Copy each line of the entries beneath that contains the word "agree".
** Opening Records for the task block **
(* ===== verification/BasicAttack.v ===== *)
(** * The basic attack: attack/basic/basic_attack.cc

    Classical frequency analysis.  [ReadDbs] loads a frequency database into a
    max-priority queue, [Fre_Analysis] pairs the two queues rank by rank and
    counts the ranks whose fingerprints agree. *)

From S2P Require Import Prelude KVStore Neighbors Count PQueue.

(** ** Data and operations *)

Record Node := MkNode { hash_name : bytes; count : Z }.

#[global] Instance Node_eq_dec : EqDecision Node.
Proof. solve_decision. Defined.

(** [Max_lenth = 99999999], set in [main]. *)
Definition Max_lenth : Z := 99999999.

(** [memcpy(dst, key.ToString().c_str(), FP_SIZE)] *)
Definition load_key (k : bytes) : outcome bytes :=
  if (FP_SIZE <=? length k + 1)%nat then Ret (take FP_SIZE (k ++ [x00])) else Undef.

(** [Node::operator<] compares the counts, so the queue is a max-heap. *)
Definition by_count (n : Node) : Z := count n.

Section Ops.
Context {DB : Type} `{KVStore DB} {Q : Type} `{PrioQueue Node by_count Q}.

(** One step of the iterator loop: the value is read with [Get] again, an
    error status fails the assertion; [top().count < temp_Node.count]. *)
Definition read_entry (max_lenth : Z) (d : DB) (e : bytes * bytes) (q : Q) : outcome Q :=
  match db_get e.1 d with
  | Found value =>
      temp_count ← load_u64 value 0;
      name ← load_key e.1;
      bounded_push by_count (fun entry top => count top <? count entry) max_lenth
        (MkNode name temp_count) q
  | _ => Exit 134
  end.

Definition ReadDbs (max_lenth : Z) (d : DB) : outcome Q :=
  foldM (read_entry max_lenth d) (db_entries d) (pq_empty by_count).

(** The loop of [Fre_Analysis] with [n] rounds left. *)
Fixpoint fre_loop (n : nat) (tr ta : Q) (ansq : list Node) (correct : Z) : outcome (list Node * Z) :=
  match n with
  | O => Ret (ansq, correct)
  | S n' =>
      match pq_top by_count tr, pq_top by_count ta with
      | Some a, Some b =>
          let '(ansq, correct) :=
            if memcmp FP_SIZE (hash_name a) (hash_name b) =? 0
            then (ansq ++ [a], u64 (correct + 1)) else (ansq, correct) in
          fre_loop n' (pq_pop by_count tr) (pq_pop by_count ta) ansq correct
      | _, _ => Undef
      end
  end.

Definition Fre_Analysis (tr ta : Q) : outcome (list Node * Z) :=
  fre_loop (Nat.min (pq_size by_count tr) (pq_size by_count ta)) tr ta [] 0.

(** [main]: the number of unique target chunks, the number of correct
    inferences and the inferred chunks. *)
Definition main (max_lenth : Z) (training target : DB) : outcome (Z * Z * list Node) :=
  tr ← ReadDbs max_lenth training;
  ta ← ReadDbs max_lenth target;
  let Unique := Z.of_nat (pq_size by_count ta) in
  '(ansq, correct) ← Fre_Analysis tr ta;
  Ret (Unique, correct, ansq).
End Ops.

(** ** Specification *)

(** The nodes of a frequency database. *)
Definition nodes_of {DB} `{KVStore DB} (d : DB) : list Node :=
  (fun e => MkNode e.1 (le_combine e.2)) <$> db_entries d.

(** A ranking: the nodes sorted by decreasing count. *)
Definition ranking (nodes rank : list Node) : Prop :=
  rank ≡ₚ nodes /\ StronglySorted (fun x y => count y <= count x) rank.

(** The ranks at which two rankings name the same fingerprint. *)
Fixpoint agree (r1 r2 : list Node) : list Node :=
  match r1, r2 with
  | a :: r1', b :: r2' =>
      if bool_decide (hash_name a = hash_name b) then a :: agree r1' r2' else agree r1' r2'
  | _, _ => []
  end.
** Closing Records for the task block **
> **Solution**:
    counts the ranks whose fingerprints agree. *)
Fixpoint agree (r1 r2 : list Node) : list Node :=
      if bool_decide (hash_name a = hash_name b) then a :: agree r1' r2' else agree r1' r2'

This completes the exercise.